Working data below:

(* ===== verification/Artifact.v ===== *)
(** * Artifact: internal/artifact (data)

    The prepared image: its manifest, the digest the run records for it and the workload
    manifest it carries. *)

From S2P Require Import Prelude GoLib Json GoTime JsonUtil JsonText Protocol.
From Stdlib Require Import Ascii String.

Record File := {
  f_path : string; f_sha256 : string; f_size : Z; f_source : string; f_origin : string
}.
Record Agent := { g_version : string; g_protocol : string; g_sha256 : string }.
Record Workload := { w_id : string; w_version : string; w_path : string; w_sha256 : string }.
Record Recipe := { rc_revision : string; rc_transformations : list string }.
Record ImageManifest := {
  im_api : string; im_id : string; im_arch : string; im_kernel : File; im_rootfs : File;
  im_firecracker : string; im_agent : Agent; im_workload : Workload; im_recipe : Recipe
}.
Record Prepared := { pr_manifest : ImageManifest; pr_sha256 : string; pr_workload : WorkloadManifest }.

Definition ArtifactValidID : string → bool := Protocol.ValidID.
Definition ValidDigest (s : string) : bool :=
  match hex_decoded_len s with
  | Some n => (n =? 32) && all_bytes (λ c, negb (is_upper c)) s
  | None => false
  end.

(** *** [json.Marshal] *)
Definition enc_file (f : File) : json :=
  JObject [("path", JString (f_path f)); ("sha256", JString (f_sha256 f)); ("size_bytes", enc_int (f_size f));
           ("source_identity", JString (f_source f)); ("checksum_origin", JString (f_origin f))]%string.
Definition enc_agent (a : Agent) : json :=
  JObject [("version", JString (g_version a)); ("protocol_version", JString (g_protocol a));
           ("sha256", JString (g_sha256 a))]%string.
Definition enc_workload (w : Workload) : json :=
  JObject [("id", JString (w_id w)); ("version", JString (w_version w)); ("manifest_path", JString (w_path w));
           ("manifest_sha256", JString (w_sha256 w))]%string.
Definition enc_recipe (r : Recipe) : json :=
  JObject [("revision", JString (rc_revision r));
           ("transformations", JArray (map JString (rc_transformations r)))]%string.
Definition enc_image (m : ImageManifest) : json :=
  JObject [("api_version", JString (im_api m)); ("id", JString (im_id m)); ("architecture", JString (im_arch m));
           ("kernel", enc_file (im_kernel m)); ("rootfs", enc_file (im_rootfs m));
           ("firecracker_version", JString (im_firecracker m)); ("guest_agent", enc_agent (im_agent m));
           ("workload", enc_workload (im_workload m)); ("recipe", enc_recipe (im_recipe m))]%string.

(** *** Struct destinations *)
Definition dec_file : decoder File :=
  Build_decoder
    (TStruct [("path", TString); ("sha256", TString); ("size_bytes", TInt 64); ("source_identity", TString);
              ("checksum_origin", TString)]%string)
    {| f_path := ""; f_sha256 := ""; f_size := 0; f_source := ""; f_origin := "" |}
    (λ old raw,
       let? fs := struct_fields raw in
       let? path := get_field dec_string "path" (f_path old) fs in
       let? sha := get_field dec_string "sha256" (f_sha256 old) fs in
       let? size := get_field (dec_int 64) "size_bytes" (f_size old) fs in
       let? source := get_field dec_string "source_identity" (f_source old) fs in
       let? origin := get_field dec_string "checksum_origin" (f_origin old) fs in
       Ok {| f_path := path; f_sha256 := sha; f_size := size; f_source := source; f_origin := origin |}).
Definition dec_agent : decoder Agent :=
  Build_decoder (TStruct [("version", TString); ("protocol_version", TString); ("sha256", TString)]%string)
    {| g_version := ""; g_protocol := ""; g_sha256 := "" |}
    (λ old raw,
       let? fs := struct_fields raw in
       let? version := get_field dec_string "version" (g_version old) fs in
       let? protocol := get_field dec_string "protocol_version" (g_protocol old) fs in
       let? sha := get_field dec_string "sha256" (g_sha256 old) fs in
       Ok {| g_version := version; g_protocol := protocol; g_sha256 := sha |}).
Definition dec_workload : decoder Workload :=
  Build_decoder
    (TStruct [("id", TString); ("version", TString); ("manifest_path", TString); ("manifest_sha256", TString)]%string)
    {| w_id := ""; w_version := ""; w_path := ""; w_sha256 := "" |}
    (λ old raw,
       let? fs := struct_fields raw in
       let? id := get_field dec_string "id" (w_id old) fs in
       let? version := get_field dec_string "version" (w_version old) fs in
       let? path := get_field dec_string "manifest_path" (w_path old) fs in
       let? sha := get_field dec_string "manifest_sha256" (w_sha256 old) fs in
       Ok {| w_id := id; w_version := version; w_path := path; w_sha256 := sha |}).
Definition dec_recipe : decoder Recipe :=
  Build_decoder (TStruct [("revision", TString); ("transformations", TSlice TString)]%string)
    {| rc_revision := ""; rc_transformations := [] |}
    (λ old raw,
       let? fs := struct_fields raw in
       let? revision := get_field dec_string "revision" (rc_revision old) fs in
       let? changes := get_field (dec_slice dec_string) "transformations" (rc_transformations old) fs in
       Ok {| rc_revision := revision; rc_transformations := changes |}).
Definition dec_image : decoder ImageManifest :=
  Build_decoder
    (TStruct [("api_version", TString); ("id", TString); ("architecture", TString); ("kernel", go_type dec_file);
              ("rootfs", go_type dec_file); ("firecracker_version", TString); ("guest_agent", go_type dec_agent);
              ("workload", go_type dec_workload); ("recipe", go_type dec_recipe)]%string)
    {| im_api := ""; im_id := ""; im_arch := ""; im_kernel := JsonUtil.zero dec_file;
       im_rootfs := JsonUtil.zero dec_file; im_firecracker := ""; im_agent := JsonUtil.zero dec_agent;
       im_workload := JsonUtil.zero dec_workload; im_recipe := JsonUtil.zero dec_recipe |}
    (λ old raw,
       let? fs := struct_fields raw in
       let? api := get_field dec_string "api_version" (im_api old) fs in
       let? id := get_field dec_string "id" (im_id old) fs in
       let? arch := get_field dec_string "architecture" (im_arch old) fs in
       let? kernel := get_field dec_file "kernel" (im_kernel old) fs in
       let? rootfs := get_field dec_file "rootfs" (im_rootfs old) fs in
       let? fc := get_field dec_string "firecracker_version" (im_firecracker old) fs in
       let? agent := get_field dec_agent "guest_agent" (im_agent old) fs in
       let? workload := get_field dec_workload "workload" (im_workload old) fs in
       let? recipe := get_field dec_recipe "recipe" (im_recipe old) fs in
       Ok {| im_api := api; im_id := id; im_arch := arch; im_kernel := kernel; im_rootfs := rootfs;
             im_firecracker := fc; im_agent := agent; im_workload := workload; im_recipe := recipe |}).
(* ===== verification/Config.v ===== *)
(** * Config: internal/config (admission policy and bounded reading)

    The operator's configuration: paths, guest address and policy, with the validation
    that every command applies before it acts. *)

From S2P Require Import Prelude GoLib Json GoTime GoText JsonUtil SafeFS.
From Stdlib Require Import Ascii String.

Definition ConfigVersion : string := "epoch-config/v1".

Record Policy := {
  MaxVCPUs : Z; MaxMemoryMiB : Z; MaxDiskBytes : Z; ReserveBytes : Z; PolicyMaxTimeoutMS : Z;
  HostClockThresholdMS : Z
}.
Record Config := {
  c_api : string; FirecrackerPath : string; ArtifactDir : string; EvidenceDir : string;
  RuntimeRoot : string; c_cid : Z; c_port : Z; c_policy : Policy
}.
Definition Defaults : Config := {|
  c_api := ConfigVersion; FirecrackerPath := ""; ArtifactDir := ""; EvidenceDir := ""; RuntimeRoot := "";
  c_cid := 3; c_port := 7000;
  c_policy := {| MaxVCPUs := 2; MaxMemoryMiB := 2048; MaxDiskBytes := 4294967296;
                 ReserveBytes := 5368709120; PolicyMaxTimeoutMS := 600000; HostClockThresholdMS := 250 |}
|}.

Definition within (parent child : string) : bool :=
  match path_rel parent child with
  | Some r => (r <>?s "..") && negb (has_prefix r "../")
  | None => false
  end.

(** [strings.Repeat("a", 32)], the longest run ID. *)
Definition widest_id : string := fold_right String.append ""%string (repeat "a"%string 32).
Definition Config_Validate (c : Config) : result unit :=
  fail_if c_api c <>?s ConfigVersion with Errorf "unsupported config api_version %q" [c_api c] ;;
  fail_if negb (c_cid c =? 3) || negb (c_port c =? 7000)
    with Errorf "single-VM profile requires guest CID 3 and port 7000" [] ;;
  let p := c_policy c in
  fail_if (MaxVCPUs p <? 1) || (2 <? MaxVCPUs p) || (MaxMemoryMiB p <? 128) || (2048 <? MaxMemoryMiB p)
          || (MaxDiskBytes p <? 1) || (4294967296 <? MaxDiskBytes p) || (ReserveBytes p <? 5368709120)
          || (PolicyMaxTimeoutMS p <? 1) || (600000 <? PolicyMaxTimeoutMS p)
          || (HostClockThresholdMS p <? 1) || (60000 <? HostClockThresholdMS p)
    with Errorf "policy outside conservative single-host limits" [] ;;
  fail_if (RuntimeRoot c =?s EvidenceDir c) || within (RuntimeRoot c) (EvidenceDir c)
          || within (EvidenceDir c) (RuntimeRoot c)
    with Errorf "runtime and persistent evidence roots must be separate, non-nested directories" [] ;;
  fail_if 90 <? blen (path_join [RuntimeRoot c; widest_id; "vsock.sock"]%string)
    with Errorf "runtime_root is too long for the per-run Unix socket" [] ;;
  Ok tt.

(** ** Bounded reading *)
Definition ReadBounded {F} `{FS F} (f : F) (path : string) (limit : Z) : result string :=
  let? st := lstat f path in
  fail_if negb (bool_decide (fi_kind st = KRegular)) || (limit <? fi_size st)
    with Errorf "%s: expected bounded regular file, symlinks are not accepted" [path] ;;
  let? (st, data) := open_read f path in
  fail_if negb (bool_decide (fi_kind st = KRegular)) || (limit <? fi_size st)
    with Errorf "%s: expected regular file of at most %d bytes" [path] ;;
  let b := string_take (Z.to_nat (limit + 1)) data in
  fail_if limit <? blen b with Errorf "%s: file quota exceeded" [path] ;;
  Ok b.

(** ** Loading *)
Definition dec_policy : decoder Policy :=
  Build_decoder
    (TStruct [("max_vcpus", TInt 64); ("max_memory_mib", TInt 64); ("max_disk_bytes", TInt 64); ("reserve_bytes", TInt 64);
              ("max_timeout_ms", TInt 64); ("host_clock_threshold_ms", TInt 64)]%string)
    {| MaxVCPUs := 0; MaxMemoryMiB := 0; MaxDiskBytes := 0; ReserveBytes := 0; PolicyMaxTimeoutMS := 0;
       HostClockThresholdMS := 0 |}
    (λ old raw,
       let? fs := struct_fields raw in
       let? vcpus := get_field (dec_int 64) "max_vcpus" (MaxVCPUs old) fs in
       let? memory := get_field (dec_int 64) "max_memory_mib" (MaxMemoryMiB old) fs in
       let? disk := get_field (dec_int 64) "max_disk_bytes" (MaxDiskBytes old) fs in
       let? reserve := get_field (dec_int 64) "reserve_bytes" (ReserveBytes old) fs in
       let? timeout := get_field (dec_int 64) "max_timeout_ms" (PolicyMaxTimeoutMS old) fs in
       let? clock := get_field (dec_int 64) "host_clock_threshold_ms" (HostClockThresholdMS old) fs in
       Ok {| MaxVCPUs := vcpus; MaxMemoryMiB := memory; MaxDiskBytes := disk; ReserveBytes := reserve;
             PolicyMaxTimeoutMS := timeout; HostClockThresholdMS := clock |}).
Definition dec_config : decoder Config :=
  Build_decoder
    (TStruct [("api_version", TString); ("firecracker_path", TString); ("artifact_manifest_dir", TString);
              ("evidence_dir", TString); ("runtime_root", TString); ("guest_cid", TUint 32); ("guest_port", TUint 32);
              ("policy", go_type dec_policy)]%string)
    {| c_api := ""; FirecrackerPath := ""; ArtifactDir := ""; EvidenceDir := ""; RuntimeRoot := ""; c_cid := 0; c_port := 0;
       c_policy := JsonUtil.zero dec_policy |}
    (λ old raw,
       let? fs := struct_fields raw in
       let? api := get_field dec_string "api_version" (c_api old) fs in
       let? firecracker := get_field dec_string "firecracker_path" (FirecrackerPath old) fs in
       let? artifacts := get_field dec_string "artifact_manifest_dir" (ArtifactDir old) fs in
       let? evidence := get_field dec_string "evidence_dir" (EvidenceDir old) fs in
       let? runtime := get_field dec_string "runtime_root" (RuntimeRoot old) fs in
       let? cid := get_field (dec_uint 32) "guest_cid" (c_cid old) fs in
       let? port := get_field (dec_uint 32) "guest_port" (c_port old) fs in
       let? policy := get_field dec_policy "policy" (c_policy old) fs in
       Ok {| c_api := api; FirecrackerPath := firecracker; ArtifactDir := artifacts; EvidenceDir := evidence;
             RuntimeRoot := runtime; c_cid := cid; c_port := port; c_policy := policy |}).

(** Of several null fields Go's map order decides which one is named. *)
Definition rejectNulls (fields : list (string * string)) : result unit :=
  each (λ kv : string * string, fail_if trim_space kv.2 =?s "null" with Errorf "config field %s cannot be null" [kv.1] ;; Ok tt) fields.
Definition raw_map (b : string) : result (list (string * string)) :=
  match raw_object b with Some m => Ok (default [] m) | None => type_error "map" end.
Definition required_keys : list string :=
  ["api_version"; "firecracker_path"; "artifact_manifest_dir"; "evidence_dir"; "runtime_root"]%string.

(** [filepath.Abs]; [getwd] and [home] are the process's working and home directories. *)
Definition path_abs (getwd : result string) (path : string) : result string :=
  if is_abs path then Ok (path_clean path) else let? wd := getwd in Ok (path_join [wd; path]).
Definition expand (home : result string) (dir p : string) : result string :=
  fail_if p =?s "" with Errorf "all operator paths are required" [] ;;
  if has_prefix p "~/" || has_prefix p "~\"
  then let? home := home in Ok (path_clean (path_join [home; string_drop 2 p]))
  else Ok (path_clean (if is_abs p then p else path_join [dir; p])).

Definition Load {F} `{FS F} (getwd home : result string) (f : F) (path : string) : result Config :=
  let? b := ReadBounded f path 1048576 in
  let? c := map_err (Wrapf "config: %w" []) (JsonUtil.Decode dec_config Defaults b) in
  let? fields := raw_map b in
  do? each (λ key, match assoc key fields with
                   | Some _ => Ok tt
                   | None => Err (Errorf "config.%s is required" [key]) end) required_keys ;;
  do? rejectNulls fields ;;
  do? match assoc "policy"%string fields with
      | Some raw => let? policy := raw_map raw in rejectNulls policy
      | None => Ok tt
      end ;;
  let? abs := path_abs getwd path in
  let dir := path_dir abs in
  let? firecracker := expand home dir (FirecrackerPath c) in
  let? artifacts := expand home dir (ArtifactDir c) in
  let? evidence := expand home dir (EvidenceDir c) in
  let? runtime := expand home dir (RuntimeRoot c) in
  let c := {| c_api := c_api c; FirecrackerPath := firecracker; ArtifactDir := artifacts; EvidenceDir := evidence;
              RuntimeRoot := runtime; c_cid := c_cid c; c_port := c_port c; c_policy := c_policy c |} in
  do? Config_Validate c ;;
  Ok c.

Record policy_ok (p : Policy) : Prop := {
  po_vcpus : 1 <= MaxVCPUs p <= 2;
  po_memory : 128 <= MaxMemoryMiB p <= 2048;
  po_disk : 1 <= MaxDiskBytes p <= 4294967296;
  po_reserve : 5368709120 <= ReserveBytes p;
  po_timeout : 1 <= PolicyMaxTimeoutMS p <= 600000;
  po_clock : 1 <= HostClockThresholdMS p <= 60000
}.
Lemma config_validate_ok c : Config_Validate c = Ok tt →
  c_cid c = 3 ∧ c_port c = 7000 ∧ policy_ok (c_policy c) ∧ RuntimeRoot c ≠ EvidenceDir c ∧
  within (RuntimeRoot c) (EvidenceDir c) = false ∧ within (EvidenceDir c) (RuntimeRoot c) = false.
Proof.
  unfold Config_Validate. intros H. inv_ok H. to_prop. split_and!; try done.
Qed.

End of Working data.

• What this task involves
Above are the entries. Copy exactly the part that opens with the line containing "Definition expand (home" and closes with the line containing "let? c := map_err", and no more.

• Output
Definition expand (home : result string) (dir p : string) : result string :=
  fail_if p =?s "" with Errorf "all operator paths are required" [] ;;
  if has_prefix p "~/" || has_prefix p "~\"
  then let? home := home in Ok (path_clean (path_join [home; string_drop 2 p]))
  else Ok (path_clean (if is_abs p then p else path_join [dir; p])).

Definition Load {F} `{FS F} (getwd home : result string) (f : F) (path : string) : result Config :=
  let? b := ReadBounded f path 1048576 in
  let? c := map_err (Wrapf "config: %w" []) (JsonUtil.Decode dec_config Defaults b) in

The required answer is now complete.